WASHINGTON, United States. Microsoft has announced a net loss of $3.2bn (£2.1bn), following a substantial writedown on the value of its smartphone business.
Earlier in July, the computing giant had unveiled a $7.5bn (£4.8bn) charge relating to the smartphone enterprise it had acquired from Nokia.
Traditionally a software maker, the write-off has been seen as a decisive moment for Microsoft – which effectively admitted defeat in its attempt to become a major player in the smartphone market, alongsideSamsung and Apple.
The corporation was further hit by a wave of job cuts, and disappointing levels of demand for its Windows operating system.
In comparison, Microsoft had reported net income of $4.6bn (£2.9bn at today’s exchange rate) for the same period last year.
Despite the gloomy results, the US tech firm’s revenues actually managed to surpass investors’ expectations slightly – at $22.2bn (£14.2bn).

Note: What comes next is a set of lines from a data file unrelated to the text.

(* ===== verification/XmlValues.v ===== *)
(** * Values in a document

    The value parsers of [XmlLib] and [XmlRead] undo the formats of the writer. *)

From S2P Require Import Prelude Errors TapeOps TapeDev Coherency Extents Volume FsRaw.
From S2P Require Import TimeInternal TimeSpec Base64 Pathname IndexCriteria FsTree XmlLib XmlRead XmlWrite XmlSpec.
Open Scope Z_scope.
Open Scope ltfs_scope.

(** ** Numbers *)

Definition all_digits (s : cstring) : Prop := Forall (fun b => 48 <= b <= 57) s.

Lemma isdigit_ok b : 48 <= b <= 57 -> isdigit b = true.
Proof. intros Hb. unfold isdigit. apply andb_true_iff. split; apply Z.leb_le; lia. Qed.

Lemma digits_value_app acc a b :
  all_digits a -> digits_value acc (a ++ b) = digits_value (fst (digits_value acc a)) b.
Proof.
  intros Ha. revert acc. induction Ha as [|d a Hd Ha IH]; intros acc; cbn; [done|].
  by rewrite isdigit_ok.
Qed.

Lemma print_dec_loop_ok fuel n acc :
  0 <= n -> Z.log2 n < Z.of_nat fuel ->
  exists ds, print_dec_loop fuel n acc = ds ++ acc /\ ds <> [] /\ all_digits ds
  /\ forall a, digits_value a ds = (a * 10 ^ Z.of_nat (length ds) + n, []).
Proof.
  revert n acc. induction fuel as [|fuel IH]; intros n acc Hn Hf; [pose proof (Z.log2_nonneg n); lia|].
  cbn [print_dec_loop]. destruct (Z.ltb_spec n 10) as [Hlt|Hge].
  - exists [48 + n]. split; [done|]. split; [done|]. split.
    + constructor; [lia|constructor].
    + intros a. cbn [digits_value]. rewrite isdigit_ok by lia. cbn. f_equal. lia.
  - assert (Hlog : Z.log2 (n / 10) < Z.of_nat fuel).
    { apply Z.lt_le_trans with (Z.log2 n); [|lia]. apply Z.log2_lt_pow2; [apply Z.div_str_pos; lia|].
      pose proof (Z.log2_spec n ltac:(lia)) as [_ Hs]. rewrite Z.pow_succ_r in Hs by apply Z.log2_nonneg.
      apply Z.div_lt_upper_bound; lia. }
    assert (Hm := Z.mod_pos_bound n 10 ltac:(lia)).
    destruct (IH (n / 10) (48 + n mod 10 :: acc) ltac:(apply Z.div_pos; lia) Hlog) as (ds & -> & Hne & Hd & Hv).
    exists (ds ++ [48 + n mod 10]). split; [by rewrite <- app_assoc|]. split; [by destruct ds|]. split.
    + apply Forall_app_2; [done|]. constructor; [lia|constructor].
    + intros a. rewrite digits_value_app by done. rewrite Hv. cbn [fst digits_value]. rewrite isdigit_ok by lia.
      f_equal. rewrite length_app, Nat2Z.inj_add, Z.pow_add_r by lia. cbn [length Z.of_nat].
      pose proof (Z.div_mod n 10 ltac:(lia)). change (10 ^ Z.of_nat 1) with 10. lia.
Qed.

Lemma print_dec_ok n :
  0 <= n -> exists b ds, print_dec n = b :: ds /\ all_digits (b :: ds) /\ digits_value 0 (b :: ds) = (n, []).
Proof.
  intros Hn. pose proof (Z.log2_nonneg n).
  destruct (print_dec_loop_ok (S (Z.to_nat (Z.log2 n))) n [] Hn ltac:(lia)) as (ds & E & Hne & Hd & Hv).
  unfold print_dec. rewrite E, app_nil_r. destruct ds as [|b ds]; [done|]. exists b, ds.
  rewrite Hv. split_and!; [done..|]. by rewrite Z.mul_0_l.
Qed.

Lemma print_dec_not_empty n : 0 <= n -> print_dec n <> [].
Proof. intros Hn. by destruct (print_dec_ok n Hn) as (b & ds & -> & _). Qed.

Lemma digit_not_space b rest : 48 <= b <= 57 -> skip_spaces (b :: rest) = b :: rest.
Proof. intros Hb. cbn. unfold is_space. by destruct (Z.eqb_spec b 32), (Z.leb_spec 9 b), (Z.leb_spec b 13); try lia. Qed.

Lemma parse_print n : 0 <= n < 2 ^ 64 -> xml_parse_ull (print_dec n) = inr n.
Proof.
  intros Hn. destruct (print_dec_ok n (proj1 Hn)) as (b & ds & -> & Hd & Hv).
  assert (Hb : 48 <= b <= 57) by (by inversion Hd).
  unfold xml_parse_ull. cbn [length]. rewrite (proj2 (Z.eqb_neq _ 0)) by lia.
  unfold strtoull. rewrite digit_not_space by done.
  assert (Hbody : match b :: ds with 45 :: rest => (true, rest) | 43 :: rest => (false, rest) | _ => (false, b :: ds) end
                  = (false, b :: ds)).
  { assert (Hc : b = 48 \/ b = 49 \/ b = 50 \/ b = 51 \/ b = 52 \/ b = 53 \/ b = 54 \/ b = 55 \/ b = 56
      \/ b = 57) by lia.
    by destruct_or! Hc; subst. }
  rewrite Hbody, isdigit_ok, Hv by done. unfold ULLONG_MAX.
  destruct (Z.gtb_spec n (2 ^ 64 - 1)); [lia|done].
Qed.

Lemma parse_print_bool b : xml_parse_bool (print_bool b) = inr b.
Proof. by destruct b. Qed.

Lemma print_bool_not_empty b : print_bool b <> [].
Proof. by destruct b. Qed.

(** ** Partitions *)

Definition partition_ok (p : Z) : Prop := 97 <= p <= 122.

Lemma parse_print_partition p : partition_ok p -> _xml_parse_partition (print_char p) = inr p.
Proof.
  unfold partition_ok. intros Hp. unfold print_char. rewrite (proj2 (Z.eqb_neq _ _)) by lia. cbn.
  rewrite (proj2 (Z.ltb_ge _ _)) by lia. by destruct (Z.gtb_spec p 122); [lia|].
Qed.

Lemma print_partition_not_empty p : partition_ok p -> print_char p <> [].
Proof. unfold partition_ok. intros Hp. unfold print_char. by rewrite (proj2 (Z.eqb_neq _ _)) by lia. Qed.

(** ** Times *)

Definition time_ok (t : Z * Z) : Prop := in_time_range t.1 /\ 0 <= t.2 <= LTFS_NSEC_MAX.

Definition print_time (t : Z * Z) : cstring := (xml_format_time {| tv_sec := t.1; tv_nsec := t.2 |}).2.

Lemma parse_print_time t : time_ok t -> parse_time_value (print_time t) = inr t.
Proof.
  intros [Ht Hn]. pose proof (format_parse {| tv_sec := t.1; tv_nsec := t.2 |} Hn) as H.
  unfold parse_time_value, print_time. destruct (xml_format_time _) as [ret text].
  cbn [snd]. destruct H as (_ & _ & ->).
  rewrite normalize_id by done. cbn. by destruct t.
Qed.

Lemma print_time_not_empty t : time_ok t -> print_time t <> [].
Proof.
  intros [Ht Hn]. pose proof (format_parse {| tv_sec := t.1; tv_nsec := t.2 |} Hn) as H.
  unfold print_time. destruct (xml_format_time _) as [ret text]. destruct H as (_ & Hl & _). by destruct text.
Qed.

(** ** Unique identifiers *)

(** 36 characters, lower case. *)
Definition uuid_ok (u : cstring) : Prop := xml_parse_uuid u = inr u.

Lemma uuid_not_empty u : uuid_ok u -> u <> [].
Proof. by intros Hu ->. Qed.

(** ** Names *)

(** A name as the file system keeps it. *)
Definition stored_name (icu : icu_lib) (nm : cstring) : Prop := xml_parse_filename icu nm = inr nm.

(** ** Values of extended attributes *)

Lemma decoded_buffer dec bs : buffer_is dec bs -> decoded_bytes (Z.of_nat (length bs)) (Some dec) = bs.
Proof.
  intros Hd. unfold decoded_bytes. rewrite Nat2Z.id. apply list_eq. intros i.
  destruct (decide (i < length bs)%nat) as [Hi|Hi].
  - rewrite list_lookup_fmap, lookup_seq_lt by done. cbn. rewrite Hd, (proj2 (Z.leb_le _ _)) by lia.
    rewrite Nat2Z.id. destruct (lookup_lt_is_Some_2 bs i Hi) as [x Hx]. by rewrite Hx.
  - rewrite (lookup_ge_None_2 bs) by lia. apply lookup_ge_None_2. rewrite length_fmap, length_seq. lia.
Qed.

Lemma parse_base64 before bs v :
  Forall is_byte bs -> bs <> [] -> base64_text bs v ->
  xattr_value before (Some (cstr "base64")) v = inr bs.
Proof.
  intros Hb Hne (body & -> & Hs & Hl). destruct (decode_encoded before bs body Hb Hne Hs Hl) as (dec & E & Hd).
  unfold xattr_value. change (bool_decide (Some (cstr "base64") = None \/ Some (cstr "base64") = Some (cstr "text"))) with false.
  cbv iota.
  rewrite E, (proj2 (Z.eqb_neq _ _)) by (destruct bs; cbn; [done|lia]). by rewrite decoded_buffer.
Qed.

Lemma parse_text before v : xattr_value before None v = inr v.
Proof. unfold xattr_value. by rewrite bool_decide_eq_true_2 by (by left). Qed.

Lemma base64_text_not_empty bs v : bs <> [] -> base64_text bs v -> v <> [].
Proof.
  intros Hne (body & -> & Hs & _) E. apply app_nil in E as [-> _].
  destruct bs as [|a [|b [|c bs]]]; [done|discriminate Hs..].
Qed.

If the smartphone write-off was to be excluded from Microsoft’s figures, the company would have posted a quarterly profit of 62 cents (40p) per share – double the 31 cents (20p) per share that analysts had predicted.
The company’s CEO, Satya Nadella, has confirmed it will continue to produce mobile phones on a smaller scale – however, 7,800 job cuts at the corporation were announced a fortnight ago.
Growth areas in Microsoft included its cloud computing division, Surface tablets, the Xbox gaming system, and advertising revenue from the Bing search engine – which boasts 20.3% market share in the US.
Following the financial announcement, shares fell by 3.7% in after-hours trading.
Minutes after Microsoft, Apple posted its financial results for the three months to the end of June – and the figures showed a dramatically different tale.
It racked up profits of $10.7bn (£6.9bn) on revenues of $49bn (£31.5bn), following bumper sales of the iPhone 6 and 6 Plus.